**Directions for this task**. The lines to repeat are those below from the one containing "(** *** A shard at a log position *)" down to the one containing "ma base, (i", both included; reproduce them exactly and nothing else.

**Data for the task**.
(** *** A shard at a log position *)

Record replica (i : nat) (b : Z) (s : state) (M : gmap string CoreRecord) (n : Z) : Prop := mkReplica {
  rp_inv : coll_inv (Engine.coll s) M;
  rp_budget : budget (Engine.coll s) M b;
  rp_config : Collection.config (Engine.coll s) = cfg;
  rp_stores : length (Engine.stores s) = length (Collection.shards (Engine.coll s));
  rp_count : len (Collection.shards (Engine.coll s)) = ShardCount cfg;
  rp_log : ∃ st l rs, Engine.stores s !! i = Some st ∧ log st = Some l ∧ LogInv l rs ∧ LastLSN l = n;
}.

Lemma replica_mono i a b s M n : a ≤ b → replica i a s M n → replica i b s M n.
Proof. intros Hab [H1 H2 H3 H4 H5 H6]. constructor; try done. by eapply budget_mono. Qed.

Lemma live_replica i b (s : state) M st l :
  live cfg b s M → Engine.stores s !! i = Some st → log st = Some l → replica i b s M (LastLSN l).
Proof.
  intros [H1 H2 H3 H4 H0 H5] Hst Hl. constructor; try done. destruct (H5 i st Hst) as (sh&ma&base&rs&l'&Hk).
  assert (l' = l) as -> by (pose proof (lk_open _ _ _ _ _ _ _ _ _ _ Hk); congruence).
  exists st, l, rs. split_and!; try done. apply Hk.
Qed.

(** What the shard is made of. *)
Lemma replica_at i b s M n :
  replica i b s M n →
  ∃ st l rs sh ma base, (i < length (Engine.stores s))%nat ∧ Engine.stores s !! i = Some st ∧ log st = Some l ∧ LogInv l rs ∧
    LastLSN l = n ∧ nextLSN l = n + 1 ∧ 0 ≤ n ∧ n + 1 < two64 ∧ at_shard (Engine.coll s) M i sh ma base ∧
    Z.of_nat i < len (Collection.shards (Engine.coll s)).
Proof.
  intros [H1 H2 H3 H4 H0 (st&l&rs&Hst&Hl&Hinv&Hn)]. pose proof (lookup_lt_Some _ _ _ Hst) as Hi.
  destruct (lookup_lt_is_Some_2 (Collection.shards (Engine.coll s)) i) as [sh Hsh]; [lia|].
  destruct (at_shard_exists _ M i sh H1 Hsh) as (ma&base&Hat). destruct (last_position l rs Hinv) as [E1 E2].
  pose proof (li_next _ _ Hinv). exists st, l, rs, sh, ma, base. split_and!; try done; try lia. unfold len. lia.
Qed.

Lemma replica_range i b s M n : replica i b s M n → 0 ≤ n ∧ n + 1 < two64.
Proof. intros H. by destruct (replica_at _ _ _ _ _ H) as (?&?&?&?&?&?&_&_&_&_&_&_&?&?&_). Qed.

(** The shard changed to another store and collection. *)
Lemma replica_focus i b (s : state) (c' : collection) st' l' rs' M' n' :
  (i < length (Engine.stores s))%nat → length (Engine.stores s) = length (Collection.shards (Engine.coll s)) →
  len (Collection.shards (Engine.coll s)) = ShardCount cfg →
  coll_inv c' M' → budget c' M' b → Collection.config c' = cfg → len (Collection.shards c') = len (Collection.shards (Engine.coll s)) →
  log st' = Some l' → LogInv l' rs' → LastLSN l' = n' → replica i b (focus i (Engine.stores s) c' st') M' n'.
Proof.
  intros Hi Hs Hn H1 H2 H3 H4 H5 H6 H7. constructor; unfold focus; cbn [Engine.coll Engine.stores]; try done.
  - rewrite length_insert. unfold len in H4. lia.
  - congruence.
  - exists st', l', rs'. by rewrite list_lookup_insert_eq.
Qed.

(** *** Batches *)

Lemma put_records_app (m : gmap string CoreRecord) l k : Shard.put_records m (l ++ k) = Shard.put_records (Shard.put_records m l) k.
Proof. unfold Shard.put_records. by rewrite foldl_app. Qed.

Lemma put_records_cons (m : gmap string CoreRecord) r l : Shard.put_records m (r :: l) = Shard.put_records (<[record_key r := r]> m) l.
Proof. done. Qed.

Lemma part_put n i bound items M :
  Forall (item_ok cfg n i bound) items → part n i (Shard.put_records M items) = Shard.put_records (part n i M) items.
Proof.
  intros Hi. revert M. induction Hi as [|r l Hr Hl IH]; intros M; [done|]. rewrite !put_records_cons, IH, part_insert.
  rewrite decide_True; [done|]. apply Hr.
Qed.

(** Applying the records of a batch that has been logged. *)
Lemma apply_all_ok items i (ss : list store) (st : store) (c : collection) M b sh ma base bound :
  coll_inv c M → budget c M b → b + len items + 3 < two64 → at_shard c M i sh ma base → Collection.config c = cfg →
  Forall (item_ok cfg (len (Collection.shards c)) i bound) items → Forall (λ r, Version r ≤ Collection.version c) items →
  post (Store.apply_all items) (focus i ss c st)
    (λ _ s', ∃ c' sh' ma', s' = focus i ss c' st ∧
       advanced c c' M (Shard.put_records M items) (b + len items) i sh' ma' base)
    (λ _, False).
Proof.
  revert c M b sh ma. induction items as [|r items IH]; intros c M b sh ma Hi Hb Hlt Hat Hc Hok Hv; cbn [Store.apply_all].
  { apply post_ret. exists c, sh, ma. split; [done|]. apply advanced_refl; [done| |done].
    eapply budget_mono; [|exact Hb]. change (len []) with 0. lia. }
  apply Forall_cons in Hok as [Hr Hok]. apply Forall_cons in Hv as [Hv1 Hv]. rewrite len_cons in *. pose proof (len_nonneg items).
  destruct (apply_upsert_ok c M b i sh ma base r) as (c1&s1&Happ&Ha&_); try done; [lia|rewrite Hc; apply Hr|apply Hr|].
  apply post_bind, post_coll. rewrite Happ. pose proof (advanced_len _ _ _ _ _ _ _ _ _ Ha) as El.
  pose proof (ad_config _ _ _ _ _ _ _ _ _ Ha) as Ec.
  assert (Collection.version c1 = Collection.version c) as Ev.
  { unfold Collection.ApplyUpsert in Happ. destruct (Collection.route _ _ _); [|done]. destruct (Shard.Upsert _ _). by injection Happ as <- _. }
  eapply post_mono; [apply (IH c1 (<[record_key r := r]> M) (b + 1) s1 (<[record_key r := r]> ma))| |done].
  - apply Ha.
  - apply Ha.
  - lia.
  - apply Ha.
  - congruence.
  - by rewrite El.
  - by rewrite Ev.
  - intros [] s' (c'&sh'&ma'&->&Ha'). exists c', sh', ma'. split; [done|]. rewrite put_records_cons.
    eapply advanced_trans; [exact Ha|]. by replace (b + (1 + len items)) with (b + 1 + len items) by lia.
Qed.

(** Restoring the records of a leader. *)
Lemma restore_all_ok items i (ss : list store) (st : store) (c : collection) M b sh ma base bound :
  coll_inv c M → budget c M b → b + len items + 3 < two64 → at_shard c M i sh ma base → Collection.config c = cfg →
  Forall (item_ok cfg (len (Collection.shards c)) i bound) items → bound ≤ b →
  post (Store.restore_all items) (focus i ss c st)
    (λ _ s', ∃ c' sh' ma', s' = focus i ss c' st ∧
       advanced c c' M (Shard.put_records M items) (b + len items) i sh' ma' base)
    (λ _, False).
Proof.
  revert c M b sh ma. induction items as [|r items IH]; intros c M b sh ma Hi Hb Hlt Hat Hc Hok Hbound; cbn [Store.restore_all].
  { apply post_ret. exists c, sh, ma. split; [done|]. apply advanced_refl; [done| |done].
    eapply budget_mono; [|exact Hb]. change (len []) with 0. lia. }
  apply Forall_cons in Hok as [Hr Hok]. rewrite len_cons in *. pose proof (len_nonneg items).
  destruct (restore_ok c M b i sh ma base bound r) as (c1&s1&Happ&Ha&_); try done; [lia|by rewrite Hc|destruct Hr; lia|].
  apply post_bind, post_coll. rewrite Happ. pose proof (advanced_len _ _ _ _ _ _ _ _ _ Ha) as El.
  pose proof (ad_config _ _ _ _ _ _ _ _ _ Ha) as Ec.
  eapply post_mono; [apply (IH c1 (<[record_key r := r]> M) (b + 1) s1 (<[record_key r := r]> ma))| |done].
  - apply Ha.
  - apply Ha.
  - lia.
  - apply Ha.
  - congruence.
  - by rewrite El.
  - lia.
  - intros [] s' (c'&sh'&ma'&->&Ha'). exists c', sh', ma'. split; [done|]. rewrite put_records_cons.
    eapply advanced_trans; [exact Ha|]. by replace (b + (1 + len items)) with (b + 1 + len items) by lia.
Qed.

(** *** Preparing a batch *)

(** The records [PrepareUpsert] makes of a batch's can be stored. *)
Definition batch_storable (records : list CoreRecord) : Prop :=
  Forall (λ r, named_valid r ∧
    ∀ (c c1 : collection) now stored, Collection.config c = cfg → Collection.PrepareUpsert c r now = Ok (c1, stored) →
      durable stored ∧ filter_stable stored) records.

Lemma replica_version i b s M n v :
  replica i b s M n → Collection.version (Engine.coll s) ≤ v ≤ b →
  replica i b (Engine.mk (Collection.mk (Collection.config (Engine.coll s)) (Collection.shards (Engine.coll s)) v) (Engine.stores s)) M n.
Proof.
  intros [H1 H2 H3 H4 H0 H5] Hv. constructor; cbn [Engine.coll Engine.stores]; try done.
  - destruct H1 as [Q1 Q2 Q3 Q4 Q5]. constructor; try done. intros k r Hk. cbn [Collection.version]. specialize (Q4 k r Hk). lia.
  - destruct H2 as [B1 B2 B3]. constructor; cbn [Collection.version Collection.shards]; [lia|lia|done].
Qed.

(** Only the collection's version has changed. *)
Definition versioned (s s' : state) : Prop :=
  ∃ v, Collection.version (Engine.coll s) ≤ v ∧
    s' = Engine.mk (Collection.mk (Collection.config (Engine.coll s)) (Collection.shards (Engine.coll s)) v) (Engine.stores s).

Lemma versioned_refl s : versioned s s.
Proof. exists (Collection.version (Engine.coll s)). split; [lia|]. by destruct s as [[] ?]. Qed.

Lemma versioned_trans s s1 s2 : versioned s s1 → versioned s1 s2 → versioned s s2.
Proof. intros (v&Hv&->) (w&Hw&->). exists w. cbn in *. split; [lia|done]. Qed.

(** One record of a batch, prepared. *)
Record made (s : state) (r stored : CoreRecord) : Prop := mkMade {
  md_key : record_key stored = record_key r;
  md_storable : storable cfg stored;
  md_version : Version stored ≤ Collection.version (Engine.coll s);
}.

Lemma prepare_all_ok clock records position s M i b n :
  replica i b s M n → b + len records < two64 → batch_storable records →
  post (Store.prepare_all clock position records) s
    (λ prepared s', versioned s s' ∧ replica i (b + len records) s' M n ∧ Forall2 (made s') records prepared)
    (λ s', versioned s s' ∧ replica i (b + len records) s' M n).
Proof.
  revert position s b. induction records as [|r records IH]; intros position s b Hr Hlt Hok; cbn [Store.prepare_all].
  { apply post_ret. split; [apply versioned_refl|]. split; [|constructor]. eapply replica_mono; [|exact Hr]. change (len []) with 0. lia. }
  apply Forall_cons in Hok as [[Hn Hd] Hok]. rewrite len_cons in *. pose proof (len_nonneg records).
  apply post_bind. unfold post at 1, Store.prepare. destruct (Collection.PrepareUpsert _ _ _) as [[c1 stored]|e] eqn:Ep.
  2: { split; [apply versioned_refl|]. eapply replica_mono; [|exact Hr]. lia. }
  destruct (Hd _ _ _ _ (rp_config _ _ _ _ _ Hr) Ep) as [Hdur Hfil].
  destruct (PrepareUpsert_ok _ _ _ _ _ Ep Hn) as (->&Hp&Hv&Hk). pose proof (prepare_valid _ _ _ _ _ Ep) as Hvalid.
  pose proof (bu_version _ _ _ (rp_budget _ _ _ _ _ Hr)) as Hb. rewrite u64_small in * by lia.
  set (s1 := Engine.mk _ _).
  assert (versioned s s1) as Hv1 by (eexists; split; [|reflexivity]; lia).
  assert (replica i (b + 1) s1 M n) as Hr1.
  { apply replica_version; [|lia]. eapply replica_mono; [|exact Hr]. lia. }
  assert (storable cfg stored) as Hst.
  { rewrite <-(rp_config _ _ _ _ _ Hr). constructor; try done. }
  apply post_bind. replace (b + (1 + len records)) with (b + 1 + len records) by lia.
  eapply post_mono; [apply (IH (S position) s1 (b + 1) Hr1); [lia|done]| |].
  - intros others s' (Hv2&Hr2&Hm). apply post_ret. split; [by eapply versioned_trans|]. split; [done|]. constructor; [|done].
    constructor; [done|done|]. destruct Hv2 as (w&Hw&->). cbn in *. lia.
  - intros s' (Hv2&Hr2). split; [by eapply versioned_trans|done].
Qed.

---

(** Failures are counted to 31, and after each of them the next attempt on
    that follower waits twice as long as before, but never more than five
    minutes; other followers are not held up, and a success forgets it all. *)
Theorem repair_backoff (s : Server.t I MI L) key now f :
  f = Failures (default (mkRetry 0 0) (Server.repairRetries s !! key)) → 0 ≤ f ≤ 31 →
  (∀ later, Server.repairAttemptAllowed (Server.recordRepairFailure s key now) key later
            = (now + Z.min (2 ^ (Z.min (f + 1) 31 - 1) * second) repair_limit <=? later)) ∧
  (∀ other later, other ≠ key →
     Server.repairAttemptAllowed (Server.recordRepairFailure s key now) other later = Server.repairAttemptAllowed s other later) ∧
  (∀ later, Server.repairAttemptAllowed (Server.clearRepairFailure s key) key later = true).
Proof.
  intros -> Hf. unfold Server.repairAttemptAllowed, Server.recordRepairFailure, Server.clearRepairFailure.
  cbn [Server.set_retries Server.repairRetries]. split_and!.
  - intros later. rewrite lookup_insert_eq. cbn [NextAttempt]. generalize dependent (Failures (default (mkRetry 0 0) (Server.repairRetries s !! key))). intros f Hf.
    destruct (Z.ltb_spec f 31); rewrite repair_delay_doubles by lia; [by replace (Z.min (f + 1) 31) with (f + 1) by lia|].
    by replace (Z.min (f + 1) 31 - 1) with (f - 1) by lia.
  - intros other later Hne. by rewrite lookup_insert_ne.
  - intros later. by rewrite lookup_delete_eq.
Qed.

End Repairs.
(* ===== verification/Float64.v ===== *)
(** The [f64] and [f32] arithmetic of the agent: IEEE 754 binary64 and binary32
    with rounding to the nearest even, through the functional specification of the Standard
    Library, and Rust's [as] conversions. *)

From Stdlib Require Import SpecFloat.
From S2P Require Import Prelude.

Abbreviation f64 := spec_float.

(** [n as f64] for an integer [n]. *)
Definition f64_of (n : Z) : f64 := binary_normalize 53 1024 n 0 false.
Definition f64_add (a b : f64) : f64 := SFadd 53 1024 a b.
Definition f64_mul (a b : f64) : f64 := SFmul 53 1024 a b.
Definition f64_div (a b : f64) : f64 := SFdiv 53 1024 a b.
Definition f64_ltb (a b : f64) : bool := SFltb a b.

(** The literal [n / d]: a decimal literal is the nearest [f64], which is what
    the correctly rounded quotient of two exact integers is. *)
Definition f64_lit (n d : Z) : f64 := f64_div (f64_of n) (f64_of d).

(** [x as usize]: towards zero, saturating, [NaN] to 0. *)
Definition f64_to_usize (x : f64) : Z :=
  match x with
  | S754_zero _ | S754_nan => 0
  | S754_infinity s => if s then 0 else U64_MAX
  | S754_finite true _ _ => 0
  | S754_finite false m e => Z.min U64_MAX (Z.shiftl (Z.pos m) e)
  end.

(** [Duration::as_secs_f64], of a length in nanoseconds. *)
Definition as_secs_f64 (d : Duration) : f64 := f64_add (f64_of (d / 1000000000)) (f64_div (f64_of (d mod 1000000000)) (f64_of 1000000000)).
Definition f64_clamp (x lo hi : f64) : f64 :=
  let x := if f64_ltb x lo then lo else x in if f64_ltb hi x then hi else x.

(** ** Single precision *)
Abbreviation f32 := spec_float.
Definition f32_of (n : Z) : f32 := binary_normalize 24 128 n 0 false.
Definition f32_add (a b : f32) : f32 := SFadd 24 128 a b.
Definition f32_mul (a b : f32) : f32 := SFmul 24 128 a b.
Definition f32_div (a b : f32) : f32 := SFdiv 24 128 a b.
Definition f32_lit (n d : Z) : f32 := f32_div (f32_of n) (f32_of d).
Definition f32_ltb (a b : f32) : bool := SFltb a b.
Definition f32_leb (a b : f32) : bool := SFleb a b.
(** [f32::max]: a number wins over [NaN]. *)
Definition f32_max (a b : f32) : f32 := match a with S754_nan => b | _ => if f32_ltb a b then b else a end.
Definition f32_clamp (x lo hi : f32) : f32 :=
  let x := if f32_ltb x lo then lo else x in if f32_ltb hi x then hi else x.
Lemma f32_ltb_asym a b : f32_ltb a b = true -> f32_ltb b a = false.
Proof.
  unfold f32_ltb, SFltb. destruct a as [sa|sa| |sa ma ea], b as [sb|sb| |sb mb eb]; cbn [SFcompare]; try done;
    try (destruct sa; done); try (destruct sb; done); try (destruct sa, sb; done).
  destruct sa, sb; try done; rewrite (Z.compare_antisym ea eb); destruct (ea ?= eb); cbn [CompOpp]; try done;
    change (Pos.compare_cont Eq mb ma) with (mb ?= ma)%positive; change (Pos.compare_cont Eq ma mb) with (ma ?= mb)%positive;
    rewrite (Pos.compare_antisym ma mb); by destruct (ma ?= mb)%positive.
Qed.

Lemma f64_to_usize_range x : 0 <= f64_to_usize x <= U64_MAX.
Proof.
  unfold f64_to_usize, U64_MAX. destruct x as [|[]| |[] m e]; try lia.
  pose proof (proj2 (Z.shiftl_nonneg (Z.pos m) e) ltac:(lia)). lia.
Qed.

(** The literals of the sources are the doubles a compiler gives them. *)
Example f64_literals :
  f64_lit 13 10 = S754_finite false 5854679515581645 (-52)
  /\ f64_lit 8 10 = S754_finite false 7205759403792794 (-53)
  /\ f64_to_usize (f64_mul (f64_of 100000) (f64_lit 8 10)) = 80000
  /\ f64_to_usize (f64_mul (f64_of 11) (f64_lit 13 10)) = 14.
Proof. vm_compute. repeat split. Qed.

* * *

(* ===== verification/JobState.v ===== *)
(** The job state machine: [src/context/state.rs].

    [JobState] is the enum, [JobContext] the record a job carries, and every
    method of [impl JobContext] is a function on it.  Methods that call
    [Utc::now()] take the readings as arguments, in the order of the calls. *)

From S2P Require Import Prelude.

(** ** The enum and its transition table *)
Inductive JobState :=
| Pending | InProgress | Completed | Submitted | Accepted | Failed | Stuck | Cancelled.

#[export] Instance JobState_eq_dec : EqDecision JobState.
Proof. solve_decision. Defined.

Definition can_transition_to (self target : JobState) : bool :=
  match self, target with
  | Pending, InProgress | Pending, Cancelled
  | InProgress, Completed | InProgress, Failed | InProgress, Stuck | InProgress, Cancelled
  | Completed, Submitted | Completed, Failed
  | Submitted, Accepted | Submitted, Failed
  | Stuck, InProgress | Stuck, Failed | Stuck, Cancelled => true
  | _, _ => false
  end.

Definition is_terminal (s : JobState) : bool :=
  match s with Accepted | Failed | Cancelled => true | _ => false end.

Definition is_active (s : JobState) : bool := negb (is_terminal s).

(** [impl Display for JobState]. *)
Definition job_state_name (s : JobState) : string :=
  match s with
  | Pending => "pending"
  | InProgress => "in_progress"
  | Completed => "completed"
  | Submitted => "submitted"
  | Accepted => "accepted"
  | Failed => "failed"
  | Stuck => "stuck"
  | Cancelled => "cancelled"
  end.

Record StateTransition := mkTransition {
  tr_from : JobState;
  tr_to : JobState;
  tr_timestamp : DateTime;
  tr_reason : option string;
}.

**Result for this task**.
(** *** A shard at a log position *)

Record replica (i : nat) (b : Z) (s : state) (M : gmap string CoreRecord) (n : Z) : Prop := mkReplica {
  rp_inv : coll_inv (Engine.coll s) M;
  rp_budget : budget (Engine.coll s) M b;
  rp_config : Collection.config (Engine.coll s) = cfg;
  rp_stores : length (Engine.stores s) = length (Collection.shards (Engine.coll s));
  rp_count : len (Collection.shards (Engine.coll s)) = ShardCount cfg;
  rp_log : ∃ st l rs, Engine.stores s !! i = Some st ∧ log st = Some l ∧ LogInv l rs ∧ LastLSN l = n;
}.

Lemma replica_mono i a b s M n : a ≤ b → replica i a s M n → replica i b s M n.
Proof. intros Hab [H1 H2 H3 H4 H5 H6]. constructor; try done. by eapply budget_mono. Qed.

Lemma live_replica i b (s : state) M st l :
  live cfg b s M → Engine.stores s !! i = Some st → log st = Some l → replica i b s M (LastLSN l).
Proof.
  intros [H1 H2 H3 H4 H0 H5] Hst Hl. constructor; try done. destruct (H5 i st Hst) as (sh&ma&base&rs&l'&Hk).
  assert (l' = l) as -> by (pose proof (lk_open _ _ _ _ _ _ _ _ _ _ Hk); congruence).
  exists st, l, rs. split_and!; try done. apply Hk.
Qed.

(** What the shard is made of. *)
Lemma replica_at i b s M n :
  replica i b s M n →
  ∃ st l rs sh ma base, (i < length (Engine.stores s))%nat ∧ Engine.stores s !! i = Some st ∧ log st = Some l ∧ LogInv l rs ∧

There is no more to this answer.